[Source data — start]
(** * pcap_compactor: the compaction pipeline, embedded and verified

  A shallow embedding of the pure and state-passing parts of
  [web/pcap_compactor] (sampling, grouping, features, scan gate and the
  segment validator), with the properties of the specification stated
  over it.

  Conventions of the embedding
  - Python [int] is [Z]; a [float] timestamp is a rational [Q] (every
    finite float is one). The code copies and compares timestamps, which
    is exact, and subtracts them, which is not: a difference is rounded
    to the nearest binary64 number ([Binary64.fsub]).
  - [str] is [string], [bytes] is [list byte].
  - A [set] is a [gset]; a [dict] is a [gmap] (the insertion order that
    Python keeps is not tracked: nothing stated below depends on it).
  - In-place mutation of an object is state passing: a function that
    mutates its argument returns the new value. *)

From Stdlib Require Import ZArith QArith Qminmax List String Lia Lqa.
From stdpp Require Import base decidable option list strings gmap.

Local Open Scope Z_scope.

(** ** dto.py *)

Module Dto.

Inductive Transport := tcp | udp | other.

Record GroupKey := {
  src_ip : string;
  dst_ip : string;
  dst_port : Z;
  transport : Transport;
  service : string
}.

Definition bytes := list Byte.byte.

Record PacketRecord := {
  pkt_ts : Q;
  pkt_src_ip : string;
  pkt_dst_ip : string;
  pkt_src_port : Z;
  pkt_dst_port : Z;
  pkt_transport : Transport;
  pkt_tcp_flags : option Z;
  pkt_length : Z;
  pkt_payload_preview : option bytes
}.

(** The [tcp_flags] dict of an aggregate is built by [_new_aggregate] with
    exactly the keys syn, ack, rst and fin, and no code adds or removes a
    key: it is a record of four counters. *)
Record TcpFlagCounts := {
  syn : Z;
  ack : Z;
  rst : Z;
  fin : Z
}.

(** [_payload_up] and [_payload_dn] are the attributes that features.py
    attaches dynamically; [None] is an attribute that is not set. *)
Record GroupAggregate := {
  key : GroupKey;
  first_ts : Q;
  last_ts : Q;
  pkts_up : Z;
  pkts_dn : Z;
  bytes_up : Z;
  bytes_dn : Z;
  tcp_flags : TcpFlagCounts;
  http_uri_tokens : option (list string);
  ftp_cmd_counts : option (gmap string Z);
  smb_cmd_counts : option (gmap string Z);
  _payload_up : option (list bytes);
  _payload_dn : option (list bytes)
}.

Record ScanSummary := {
  scan_src_ip : string;
  scan_window : Z * Z;
  scan_unique_dsts : nat;
  scan_unique_ports : nat;
  scan_syn_only_ratio : Q;
  scan_sample_targets : list (string * Z)
}.

Record SegmentHandle := {
  id : string;
  sensor : string;
  start_ts : Q;
  end_ts : Q;
  path : string;
  compressor : string
}.

#[export] Instance Transport_eq_dec : EqDecision Transport.
Proof. solve_decision. Defined.

#[export] Instance GroupKey_eq_dec : EqDecision GroupKey.
Proof. solve_decision. Defined.

#[export] Instance byte_eq_dec : EqDecision Byte.byte := Byte.byte_eq_dec.

Definition Transport_code (t : Transport) : nat :=
  match t with tcp => 0 | udp => 1 | other => 2 end.
Definition Transport_of_code (n : nat) : Transport :=
  match n with O => tcp | S O => udp | _ => other end.

#[export] Instance Transport_countable : Countable Transport.
Proof.
  apply (inj_countable' Transport_code Transport_of_code).
  intros []; reflexivity.
Defined.

(** Structural equality and hashing of the frozen dataclass. *)
#[export] Instance GroupKey_countable : Countable GroupKey.
Proof.
  apply (inj_countable'
           (λ k, (src_ip k, dst_ip k, dst_port k, transport k, service k))
           (λ t, let '(s, d, p, tr, sv) := t in
                 {| src_ip := s; dst_ip := d; dst_port := p;
                    transport := tr; service := sv |})).
  intros []; reflexivity.
Defined.

End Dto.

Import Dto.

(** ** pipeline/sampling.py *)

Module Sampling.

(** [agg.http_uri_tokens = toks] *)
Definition set_http_uri_tokens (agg : GroupAggregate) (toks : list string)
  : GroupAggregate :=
  {| key := key agg; first_ts := first_ts agg; last_ts := last_ts agg;
     pkts_up := pkts_up agg; pkts_dn := pkts_dn agg;
     bytes_up := bytes_up agg; bytes_dn := bytes_dn agg;
     tcp_flags := tcp_flags agg;
     http_uri_tokens := Some toks;
     ftp_cmd_counts := ftp_cmd_counts agg;
     smb_cmd_counts := smb_cmd_counts agg;
     _payload_up := _payload_up agg; _payload_dn := _payload_dn agg |}.

(** The loop [for t in other_tokens: if random.random() < p: ...].
    [rnd i] is the value of the [i]-th call of [random.random()]. *)
Fixpoint binomial_draw (rnd : nat → Q) (i : nat) (p : Q)
    (other_tokens : list string) : list string :=
  match other_tokens with
  | [] => []
  | t :: rest =>
      if Qlt_le_dec (rnd i) p
      then t :: binomial_draw rnd (S i) p rest
      else binomial_draw rnd (S i) p rest
  end.

(** [tokens[:budget]] for a positive [budget]. *)
Definition slice_to (budget : Z) (tokens : list string) : list string :=
  take (Z.to_nat budget) tokens.

Definition len (tokens : list string) : Z := Z.of_nat (length tokens).

(** The partition of the tokens, in their order. *)
Definition ak_part (ak_set : gset string) (tokens : list string) :=
  filter (λ t, t ∈ ak_set) tokens.
Definition other_part (ak_set : gset string) (tokens : list string) :=
  filter (λ t, t ∉ ak_set) tokens.

(** [p = min(1.0, remaining_budget / len(other_tokens))
        if remaining_budget > 0 else 0.0]
    The float quotient of two counts is at least 1.0, or at most 0.0,
    exactly when their rational quotient is; between the two the draws are
    compared with the rational, and what is proved holds for every draw. *)
Definition sampling_probability (remaining_budget n_other : Z) : Q :=
  if 0 <? remaining_budget
  then Qmin 1 (inject_Z remaining_budget / inject_Z n_other)
  else 0%Q.

(** The function returns its boolean and the aggregate as it has left it. *)
Definition apply_http_binomial_sampling (rnd : nat → Q)
    (agg : GroupAggregate) (budget : Z) (always_keep : list string)
  : bool * GroupAggregate :=
  match http_uri_tokens agg with
  | None => (false, agg)
  | Some tokens =>
      if bool_decide (tokens = []) || (budget <=? 0) then (false, agg)
      else
        let ak_set : gset string := list_to_set always_keep in
        let ak_tokens := ak_part ak_set tokens in
        let other_tokens := other_part ak_set tokens in
        if len tokens <=? budget then (false, agg)
        else
          let remaining_budget := Z.max 0 (budget - len ak_tokens) in
          if len other_tokens =? 0
          then (true, set_http_uri_tokens agg (slice_to budget ak_tokens))
          else
            let p := sampling_probability remaining_budget (len other_tokens) in
            let sampled :=
              if Qle_bool 1 p then other_tokens
              else if Qle_bool p 0 then []
              else binomial_draw rnd 0 p other_tokens in
            let combined := ak_tokens ++ sampled in
            let combined :=
              if budget <? len combined then slice_to budget combined
              else combined in
            (true, set_http_uri_tokens agg combined)
  end.

(** The tokens of an aggregate, as a list ([None] holds no token). *)
Definition tokens_of (agg : GroupAggregate) : list string :=
  default [] (http_uri_tokens agg).

(** What the sampling promises at one input: the output is within the
    budget and keeps every always-keep token of the input. *)
Definition budget_guarantee (rnd : nat → Q) (agg : GroupAggregate)
    (budget : Z) (always_keep : list string) : Prop :=
  let agg' := (apply_http_binomial_sampling rnd agg budget always_keep).2 in
  len (tokens_of agg') <= budget ∧
  ∀ t, t ∈ always_keep → t ∈ tokens_of agg → t ∈ tokens_of agg'.

(** The number of entries of the list that are always-keep tokens
    ([len(ak_tokens)] in the code). *)
Definition always_keep_count (always_keep tokens : list string) : Z :=
  len (ak_part (list_to_set always_keep) tokens).

End Sampling.

(** ** The subtraction of two floats *)

Module Binary64.

(** [p / q] rounded to the nearest integer, to the even one of the two
    when it lies half way, for [0 <= p] and [0 < q]. *)
Definition nearest_even (p q : Z) : Z :=
  let f := p / q in
  let r := p mod q in
  if 2 * r <? q then f
  else if q <? 2 * r then f + 1
  else if Z.even f then f else f + 1.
[Source data — finish]
Copy every line above that includes the string "holds".

    compared with the rational, and what is proved holds for every draw. *)
(** The tokens of an aggregate, as a list ([None] holds no token). *)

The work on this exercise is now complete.